EXERCISE MATERIAL Start Marker
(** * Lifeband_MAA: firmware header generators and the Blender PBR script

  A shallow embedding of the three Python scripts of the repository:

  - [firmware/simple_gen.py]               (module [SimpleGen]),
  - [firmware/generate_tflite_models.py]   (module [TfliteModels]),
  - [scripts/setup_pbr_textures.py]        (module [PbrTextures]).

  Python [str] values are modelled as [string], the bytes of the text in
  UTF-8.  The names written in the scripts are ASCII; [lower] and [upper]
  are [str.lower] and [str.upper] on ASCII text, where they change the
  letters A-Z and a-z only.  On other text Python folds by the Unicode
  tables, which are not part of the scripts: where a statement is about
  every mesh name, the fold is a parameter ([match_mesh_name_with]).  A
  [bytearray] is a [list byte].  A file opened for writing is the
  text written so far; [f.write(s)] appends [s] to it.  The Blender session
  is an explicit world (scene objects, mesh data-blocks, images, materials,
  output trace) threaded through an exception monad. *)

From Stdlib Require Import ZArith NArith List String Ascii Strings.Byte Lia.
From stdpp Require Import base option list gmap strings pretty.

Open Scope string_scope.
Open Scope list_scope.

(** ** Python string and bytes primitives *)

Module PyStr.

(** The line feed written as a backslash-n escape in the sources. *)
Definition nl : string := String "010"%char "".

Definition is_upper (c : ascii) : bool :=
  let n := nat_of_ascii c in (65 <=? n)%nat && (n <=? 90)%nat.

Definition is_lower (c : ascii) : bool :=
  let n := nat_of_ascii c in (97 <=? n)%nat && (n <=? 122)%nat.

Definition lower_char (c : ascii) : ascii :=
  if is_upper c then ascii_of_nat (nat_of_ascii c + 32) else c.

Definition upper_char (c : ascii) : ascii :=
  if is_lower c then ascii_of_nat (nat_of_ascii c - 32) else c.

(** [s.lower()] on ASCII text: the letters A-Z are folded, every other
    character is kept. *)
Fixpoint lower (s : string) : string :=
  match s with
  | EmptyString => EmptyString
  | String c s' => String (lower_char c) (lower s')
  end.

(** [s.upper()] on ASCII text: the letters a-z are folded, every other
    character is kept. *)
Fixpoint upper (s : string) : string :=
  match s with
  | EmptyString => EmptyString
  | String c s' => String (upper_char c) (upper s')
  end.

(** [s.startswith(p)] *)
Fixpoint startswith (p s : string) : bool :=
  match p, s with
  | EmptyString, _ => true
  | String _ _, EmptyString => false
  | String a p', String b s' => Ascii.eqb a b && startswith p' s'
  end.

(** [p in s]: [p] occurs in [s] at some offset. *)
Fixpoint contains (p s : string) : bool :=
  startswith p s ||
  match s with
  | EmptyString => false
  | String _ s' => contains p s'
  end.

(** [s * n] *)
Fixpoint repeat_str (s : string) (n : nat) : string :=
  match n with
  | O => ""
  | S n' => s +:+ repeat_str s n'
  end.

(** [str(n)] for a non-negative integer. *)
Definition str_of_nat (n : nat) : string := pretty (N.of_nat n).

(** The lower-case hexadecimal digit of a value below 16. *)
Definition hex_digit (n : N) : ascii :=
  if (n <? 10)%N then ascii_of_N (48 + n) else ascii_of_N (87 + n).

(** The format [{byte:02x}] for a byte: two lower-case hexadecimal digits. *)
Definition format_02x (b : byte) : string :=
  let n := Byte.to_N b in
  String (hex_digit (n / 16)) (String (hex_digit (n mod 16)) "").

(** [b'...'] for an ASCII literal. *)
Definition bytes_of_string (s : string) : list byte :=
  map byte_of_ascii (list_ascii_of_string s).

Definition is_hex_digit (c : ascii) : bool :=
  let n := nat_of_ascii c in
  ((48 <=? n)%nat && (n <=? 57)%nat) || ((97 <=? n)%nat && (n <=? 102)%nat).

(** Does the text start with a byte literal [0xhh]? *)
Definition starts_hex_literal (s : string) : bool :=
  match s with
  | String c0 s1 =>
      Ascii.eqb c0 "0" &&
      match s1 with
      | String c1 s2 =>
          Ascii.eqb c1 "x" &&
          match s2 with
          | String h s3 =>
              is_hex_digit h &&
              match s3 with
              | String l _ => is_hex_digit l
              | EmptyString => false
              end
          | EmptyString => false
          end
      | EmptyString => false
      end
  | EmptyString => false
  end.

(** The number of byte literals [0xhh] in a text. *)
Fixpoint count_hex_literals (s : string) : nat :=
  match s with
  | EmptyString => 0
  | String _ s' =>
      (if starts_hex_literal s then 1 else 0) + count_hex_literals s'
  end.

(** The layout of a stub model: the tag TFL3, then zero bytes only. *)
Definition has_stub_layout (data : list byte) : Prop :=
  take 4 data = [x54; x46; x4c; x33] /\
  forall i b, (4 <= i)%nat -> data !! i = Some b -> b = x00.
EXERCISE MATERIAL End Marker
- [YOUR TASK] Line count for the word "data": give the number of lines in the entries above that contain it, and nothing more.

- [REPLY TO THE EXERCISE] 4